Assistant Examiner: Frinks; Ronald L.
Claims
What is claimed is:
1. An artificial foot adapted to simulate the flexing motion of a
normal foot, said artificial foot comprising:
a rigid horizontal ankle plate having an exposed upper attachment
surface, said ankle plate having a forward portion and a rearward
portion;
a rigid horizontal sole plate disposed below the ankle plate and
substantially parallel therewith, said sole plate having a
heel-defining portion substantially beneath the rearward portion of
the ankle plate and a ball-defining portion extending beyond the
forward portion of the ankle plate;
a substantially vertical coil spring disposed intermediate the
ankle plate and the sole plate, said coil spring having an upper
end rigidly attached to the lower surface of the ankle plate and a
lower end rigidly attached to the upper surface of the sole plate;
and
a bar extending from the forward portion of the ankle plate to the
ball-defining portion of the sole plate, said bar universally
pivotably connected to said ankle plate at one end of said bar and
to said sole plate at the other end of said bar to allow relative
rotation therebetween while maintaining a fixed radial distance
therebetween.
2. The invention of claim 1 and additionally comprising ball
sockets on the forward portion of the ankle plate and the
ball-defining portion of the sole plate, and wherein the bar has
balls mounted at either end thereof, said balls captured in said
ball sockets.
3. The invention of claim 2 and wherein the forward portion of the
ankle plate has a depending inclined planar surface substantially
normal to the longitudinal axis of the bar, and wherein the ball
socket on the forward portion of the ankle plate is mounted on said
depending planar surface, and wherein the ball-defining portion of
the sole plate has an upwardly projecting inclined planar surface
substantially normal to the longitudinal axis of the bar, and
wherein the ball socket on the ball-defining portion of the sole
plate is mounted on said upwardly projecting planar surface.
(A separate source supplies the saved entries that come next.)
Lemma sorted_cut l1 z l2 key : sorted cmp (l1 ++ z :: l2) -> cmp z key = 0 -> Forall (neg cmp key) l1 /\ Forall (pos cmp key) l2.
Proof.
  intros Hs Hz. apply sorted_app in Hs as (_ & H2 & H3). apply StronglySorted_inv in H2 as [_ H2]. unfold neg, pos. split.
  - apply (Forall_impl _ _ _ H3). intros a Ha. apply Forall_cons in Ha as [Ha _]. apply (vo_trans_l a z key); lia.
  - apply (Forall_impl _ _ _ H2). intros b Hb. destruct (Z.le_gt_cases (cmp b key) 0) as [Hle|]; [|lia]. exfalso.
    pose proof (vo_trans_l z b key Hb Hle). lia.
Qed.

Lemma filter_cut (P : Z -> Prop) `{!forall x, Decision (P x)} l1 l2 :
  Forall P l1 -> Forall (fun x => ~ P x) l2 -> filter P (l1 ++ l2) = l1 /\ filter P (l2 ++ l1) = l1.
Proof.
  intros H1 H2. rewrite !filter_app. assert (filter P l1 = l1) as ->.
  { clear H2. induction H1 as [|a l Ha _ IH]; [done|]. by rewrite filter_cons, decide_True, IH by done. }
  assert (filter P l2 = []) as ->.
  { clear H1. induction H2 as [|a l Ha _ IH]; [done|]. by rewrite filter_cons, decide_False by done. }
  by rewrite app_nil_r.
Qed.

Lemma step_refines t l o : tb_holds t l -> sorted cmp l -> Z.of_nat (length l) < 2 ^ 32 - 1 -> op_legal t l o ->
  exists t', table_step t o = Done ((spec_step cmp l o).1, t') /\ tb_holds t' (spec_step cmp l o).2 /\ sorted cmp (spec_step cmp l o).2.
Proof.
  intros Ht Hs Hlen Ho. destruct o as [key|node key|key]; cbn [table_step spec_step op_legal fst snd] in *.
  - destruct (tb_find_holds cmp t l key Ht (sorted_mono l key Hs)) as (r & -> & Hr). cbn [mbind outcome_bind]. exists t. split; [|done].
    do 2 f_equal. destruct Hr as [[Hin Hr]|[-> Hall]].
    + apply list_elem_of_split in Hin as (l1 & l2 & ->). destruct (sorted_cut l1 r l2 key Hs Hr) as [H1 H2].
      rewrite filter_app, filter_cons, decide_True by done.
      assert (filter (fun z => cmp z key = 0) l1 = []) as ->; [|done].
      clear -H1. induction H1 as [|a l1 Ha H1 IH]; [done|]. unfold neg in Ha. by rewrite filter_cons, decide_False by lia.
    + assert (filter (fun z => cmp z key = 0) l = []) as ->; [|done]. clear -Hall. induction Hall as [|a l Ha _ IH]; [done|].
      by rewrite filter_cons, decide_False by done.
  - destruct Ho as [Hf Hall].
    destruct (tb_insert_holds cmp t l node key Ht Hlen Hf (vo_refl key) (sorted_mono l key Hs) Hall) as (t' & l1 & l2 & -> & -> & H1 & H2 & Ht' & _).
    exists t'. split; [done|]. unfold neg, pos in H1, H2.
    destruct (filter_cut (fun z => cmp z key < 0) l1 l2 H1) as [-> _]; [apply (Forall_impl _ _ _ H2); cbn; lia|].
    destruct (filter_cut (fun z => 0 < cmp z key) l2 l1 H2) as [_ ->]; [apply (Forall_impl _ _ _ H1); cbn; lia|].
    split; [done|]. apply sorted_app in Hs as (Hs1 & Hs2 & H3). apply sorted_app. split; [done|]. split.
    + constructor; [done|]. apply (Forall_impl _ _ _ H2). intros b Hb. by apply vo_anti.
    + rewrite Forall_forall in H1, H3 |- *. intros a Ha. constructor; [by apply H1|by apply H3].
  - apply Exists_exists in Ho as (z & Hin & Hz). apply list_elem_of_split in Hin as (l1 & l2 & ->).
    destruct (sorted_cut l1 z l2 key Hs Hz) as [H1 H2].
    destruct (tb_remove_holds cmp t l1 z l2 key Ht ltac:(lia) H1 Hz H2) as (t' & -> & Ht' & _). exists t'. split; [done|].
    assert (filter (fun z => cmp z key <> 0) (l1 ++ z :: l2) = l1 ++ l2) as ->.
    { rewrite filter_app, filter_cons, decide_False by lia. unfold neg, pos in *.
      destruct (filter_cut (fun z => cmp z key <> 0) l1 []) as [E _]; [apply (Forall_impl _ _ _ H1); cbn; lia|constructor|]. rewrite app_nil_r in E. rewrite E.
      destruct (filter_cut (fun z => cmp z key <> 0) l2 []) as [E' _]; [apply (Forall_impl _ _ _ H2); cbn; lia|constructor|]. rewrite app_nil_r in E'. by rewrite E'. }
    split; [done|]. apply sorted_app in Hs as (Hs1 & Hs2 & H3). apply StronglySorted_inv in Hs2 as [Hs2 _]. apply sorted_app. split_and?; try done.
    apply (Forall_impl _ _ _ H3). intros a Ha. by apply Forall_cons in Ha as [_ Ha].
Qed.
End Order.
4. The invention of claim 1 and wherein the sole plate has cutout
portions therein to reduce the weight of said sole plate.
5. The invention of claim 1 and wherein said ankle plate has an
aperture therethrough, and additionally cmprising a threaded bolt
projecting upwardly through the aperture in said ankle plate to
facilitate attachment to an artificial leg.
6. The invention of claim 1 wherein said coil spring extending
between said ankle plate and sole plate has a diameter
substantially the same as the width of said ankle plate.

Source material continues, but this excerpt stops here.